The only thing I can come up with that has directly to do with the bone are splint fractures, but even there I'm not actually sure it has anything to do with the horse being light boned. The other thing I can think of is actual bone density, but that would be impossible to see from conformation photos and would require x-rays like for women with osteoporosis...

So in the end, I would suspect that a horse with lighter build, a correct conformation and decent bone density is far better off than one that has bones like a tank, but other conformational flaws...

Am I completely off here?


----------



## alyssaanne (Aug 12, 2012)

I would agree with you. However it comes into play when you have say two TB both same height, confo, etc and you have a heavy rider (like myself) at over 200 lbs jumping them. There is a much greater stress on the horse with less bone and this could create soundness issues. At least this is how I understand it. So as a heavier rider looking for a horse with good bone is very important. (To my understanding)
_Posted via Mobile Device_


----------



## BlueSpark (Feb 22, 2012)

> So as a heavier rider looking for a horse with good bone is very important.


 correct. Also if your looking to do something very hard on the horse physically (jumping, cross-country, reining, cutting, etc) good bone is an asset. 



> massive body stands on toothpick legs


 disproportionate mass to skeletal structure is always bad. You wouldn't take a typical light boned, small, ladies horse type of mount and throw a 300lb rider on them and expect them to be happy or sound. Those massively muscled, tooth pick legged horses are pretty much in the same position, but carrying 300-500 extra lb of muscle, 24/7. a horse with the bone they have should be 7-800lb, they are actually in the 1200-1500lb range.




> The only thing I can come up with that has directly to do with the bone are splint fractures, but even there I'm not actually sure it has anything to do with the horse being light boned. The other thing I can think of is actual bone density, but that would be impossible to see from conformation photos and would require x-rays like for women with osteoporosis...

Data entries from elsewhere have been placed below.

(** * HackEEG acquisition core: frame reader, acquisition loop, gap detector

    A shallow embedding of [src/hackeeg/acquire_data.cpp] and the properties
    of its parts:

    - [read_data_from_serial_port] and [read_response] (the frame reader and
      the call into the msgpack unpacker),
    - [acquire_data_cpp] (default resolution, the bounded loop, the elapsed
      time expression),
    - [find_dropped_samples] (the gap detector of class [HackEEGDriver]).

    Conventions.  A C++ [int] is a [Z] and every implicit conversion to [int]
    is written out with [to_int]; [float] and [double] are the IEEE 754
    binary32 and binary64 numbers of the Standard Library's [SpecFloat], with
    rounding to nearest, ties to even, and every conversion between [int],
    [float] and [double] is written out; a conversion whose behaviour C++
    leaves undefined ends the run in the outcome [Undefined];
    [std::unordered_set] is stdpp's [gset]; the serial port, the system clock
    and [std::cout] are fields of an explicit [world] threaded through a
    state-and-exception monad; the two [while] loops take fuel, the test of the loop coming
    before the use of fuel, so that a loop whose test fails returns with any
    fuel. *)

From Stdlib Require Import ZArith QArith Lia List.
From Stdlib Require Import SpecFloat.
From Stdlib.Strings Require Import Byte.
From stdpp Require Import base option list gmap sets.

Local Open Scope Z_scope.

(** ** Machine integers *)

Definition INT_MIN : Z := - 2 ^ 31.
Definition INT_MAX : Z := 2 ^ 31 - 1.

 A light boned horse will have smaller joints and such to match. I think its a bit like building a structure. You can build a very light structure that's strong. if the framing is done correctly, with a light but strong material, and jointed properly, it will be strong(like a well built but light horse) if you then proceed to use all the heaviest materials to roof, cover and drywall, that strong good frame will collapse(like a horse with overly light bones for its structure.) If the building had a solid frame made of thick beams and good joints, and its roofed and covered with sturdy materials, it can withstand anything, but will be heavy. bad joints at any point will eventually bring down the whole house.

Most of the time people are commenting on a horse being 'light boned', its in relation to the rest of its body, not to the actual bone size. what would be light boned in a draft would be very solid bone in a riding horse. The smaller bone and joints mean that the rest of the body should be proportionate, and breeders have made the mistake in recent years of not keeping this in mind when breeding most saddle breeds(qh, paint, appy, Arabian, thoroughbred, etc.)

Too light of bone is like building a pickup truck for hauling heavy loads, but using a frame and shocks from a small car. it will break down. in the case of a horse, the soft tissue(joints, tendons) fail before the actual bone does.


----------



## Zexious (Aug 2, 2013)

^Great post! Very informative.


----------